**TASK DETAILS**
Below are the records; locate each line with the word "intros" and copy it.

**DATASET RECORDS**
--- --- ---

(** C7, as amended.  Whatever finite phase a cube reaches, the three colour
    channels that the animation step writes are [0.5 + 0.5 * sin phase],
    [0.5 + 0.5 * sin (phase + 2.094)] and [0.5 + 0.5 * sin (phase + 4.188)],
    and each lies in [0, 1]; so does every channel of every cube after
    [update_animation].  (The phases of the model are real numbers, hence
    finite.) *)
Theorem color_channels_bounded (delta_time : R) :
  (forall cube : Cube.t,
     let cube' := update_cube delta_time cube in
     let phase := Cube.animation_time cube' in
     Cube.color cube' =
       Float3 (0.5 + 0.5 * sin phase) (0.5 + 0.5 * sin (phase + 2.094))
              (0.5 + 0.5 * sin (phase + 4.188)) /\
     0 <= at0 (Cube.color cube') <= 1 /\
     0 <= at1 (Cube.color cube') <= 1 /\
     0 <= at2 (Cube.color cube') <= 1) /\
  (forall s : SimpleRenderer,
     Forall (fun c =>
               0 <= at0 (Cube.color c) <= 1 /\
               0 <= at1 (Cube.color c) <= 1 /\
               0 <= at2 (Cube.color c) <= 1)
       (cubes (state (update_animation delta_time s)))).
Proof.
  assert (A : forall cube : Cube.t,
     let cube' := update_cube delta_time cube in
     let phase := Cube.animation_time cube' in
     Cube.color cube' =
       Float3 (0.5 + 0.5 * sin phase) (0.5 + 0.5 * sin (phase + 2.094))
              (0.5 + 0.5 * sin (phase + 4.188)) /\
     0 <= at0 (Cube.color cube') <= 1 /\
     0 <= at1 (Cube.color cube') <= 1 /\
     0 <= at2 (Cube.color cube') <= 1).
  { intros cube. cbv zeta. unfold update_cube.
    cbn [Cube.color Cube.animation_time at0 at1 at2].
    split; [reflexivity|]. auto using half_sin_bounds. }
  split; [exact A|].
  intros s. rewrite cubes_update_animation.
  apply Forall_fmap, Forall_forall. intros c _. cbn beta.
  destruct (A c) as (_ & H). exact H.
Qed.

--- --- ---

**EXERCISE ANSWER**
  { intros cube. cbv zeta. unfold update_cube.
  intros s. rewrite cubes_update_animation.
  apply Forall_fmap, Forall_forall. intros c _. cbn beta.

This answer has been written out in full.